● Your assignment: The required answer is each line in the entries below where "copy" occurs.

Dataset excerpts
Lemma C1_body_selection_precedence_witness :
  typeof (Result.redirect jsonAndMore) <> "string"
  /\ selected jsonAndMore = Some jsonField
  /\ materialize Later noRouter 0 0 (withLater jsonField jsonAndMore Result.empty)
     = materialize Later noRouter 0 0 jsonAndMore.
Proof.
  split; [cbn; discriminate|]. split; [reflexivity|].
  apply (C1_body_selection_precedence Later noRouter 0 0 jsonAndMore).
  - cbn; discriminate.
  - reflexivity.
Defined.

(** C3, as stated, fails: the result [{redirect: "/x"}] has none of the
    five body fields, yet the response is the redirect, with no status 400
    and no error body. *)
Lemma C3_redirect_only_is_not_bad_request :
  (forall field, present redirectOnly field = false)
  /\ materialize Later noRouter 0 0 redirectOnly = [RedirectTo (Str "/x")]
  /\ statusOf (materialize Later noRouter 0 0 redirectOnly) <> Some (Num 400)
  /\ bodyWrites (materialize Later noRouter 0 0 redirectOnly)
     <> [Json badRequest].
Proof.
  split; [intros []; reflexivity|]. repeat split; cbn; discriminate.
Qed.

(** C3, amended: for every structured result that carries no redirect
    target and has none of binary, json, text, content, stream present, the
    materializer (of either copy) sets status 400 and writes the body
    [{"error":{"name":"badRequest","message":"Bad Request"}}], after and
    over any status value carried by the result (including status 200). *)
Theorem C3_no_body_field_is_bad_request
    (which : copy) (params : Router.t) (time now : Z) (result : Result.t) :
  typeof (Result.redirect result) <> "string" ->
  (forall field, present result field = false) ->
  materialize which params time now result
  = envelope params time now result ++ [SetStatus (Num 400); Json badRequest]
  /\ statusOf (materialize which params time now result) = Some (Num 400)
  /\ bodyWrites (materialize which params time now result) = [Json badRequest].
Proof.
  intros Hredirect Hnone.
  assert (Hsel : selected result = None).
  { unfold selected, precedence. cbn [List.find]. rewrite !Hnone. reflexivity. }
  assert (Hm : materialize which params time now result
               = envelope params time now result
                 ++ [SetStatus (Num 400); Json badRequest]).
  { rewrite materialize_body by assumption.
    rewrite writeBody_selected, Hsel. reflexivity. }
  rewrite Hm. split; [reflexivity|]. split.
  - apply statusOf_last.
  - rewrite bodyWrites_app, bodyWrites_envelope. reflexivity.
Qed.
(** * Student GPA prediction: the preprocessing-and-prediction pipeline

    A shallow embedding of [src/predict.py] ([predict_gpa]),
    [src/feature_engineering.py] ([build_feature_preprocessor]), the
    outlier loop of [main.py] ([load_and_clean_data]), the form handling of
    [gui.py] ([_get_input_data], [_predict]) and [evaluate_model] of
    [src/model_evaluation.py], with the properties the specification
    states about them and further properties the code shows.

    Conventions of the embedding.
    - A finite float64 is an exact rational ([Q]) and the arithmetic on
      finite values is exact: rounding error and overflow are not
      represented. NaN and the two infinities are values of their own
      ([CNaN], [CInf] in a row, [NaN], [Inf] in an array).
    - A Python [dict] with string keys is a [gmap string cell].
    - A [raise] is the [Raise] case of [result]; an exception is its class
      together with its message.
    - The behaviour of the scikit-learn objects that
      [build_feature_preprocessor] configures is the documented behaviour of
      [StandardScaler()], [OneHotEncoder(drop="first", sparse_output=False)]
      (hence [handle_unknown="error"], the default) and
      [ColumnTransformer(..., remainder="passthrough")], fitted on a frame
      that holds the 8 feature columns and no other, so that no column is
      left to the remainder. *)

From Stdlib Require Import ZArith QArith Qround Qabs String Ascii List Lia Lqa.
From Stdlib Require Import Sorted OrderedTypeEx Permutation.
From stdpp Require Import gmap strings list fin_maps pretty.

Local Open Scope string_scope.

(* ===================================================================== *)
(** ** Numbers: numpy's clip and round *)
(* ===================================================================== *)

(** [np.maximum] and [np.minimum] on finite values. *)
Definition np_maximum (a b : Q) : Q := if Qle_bool a b then b else a.
Definition np_minimum (a b : Q) : Q := if Qle_bool a b then a else b.

(** [np.clip(x, lo, hi)] is [minimum(maximum(x, lo), hi)]. *)
Definition np_clip (x lo hi : Q) : Q := np_minimum (np_maximum x lo) hi.

(** [np.rint]: round to the nearest integer, ties to the even one. *)
Definition rint (q : Q) : Z :=
  let f := Qfloor q in
  match (q - inject_Z f ?= 1 # 2)%Q with
  | Lt => f
  | Gt => (f + 1)%Z
  | Eq => if Z.even f then f else (f + 1)%Z
  end.

(** [round(x, 2)] on a numpy scalar: scale by [10**2], [rint], scale back.
    On exact rationals this is the nearest hundredth; in float64 the
    product is rounded before [rint], so that next to a tie the code can
    return the neighbouring hundredth. *)
Definition round2 (q : Q) : Q := (inject_Z (rint (q * 100)) / 100)%Q.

● Reply to the exercise:
    materializer (of either copy) sets status 400 and writes the body
    (which : copy) (params : Router.t) (time now : Z) (result : Result.t) :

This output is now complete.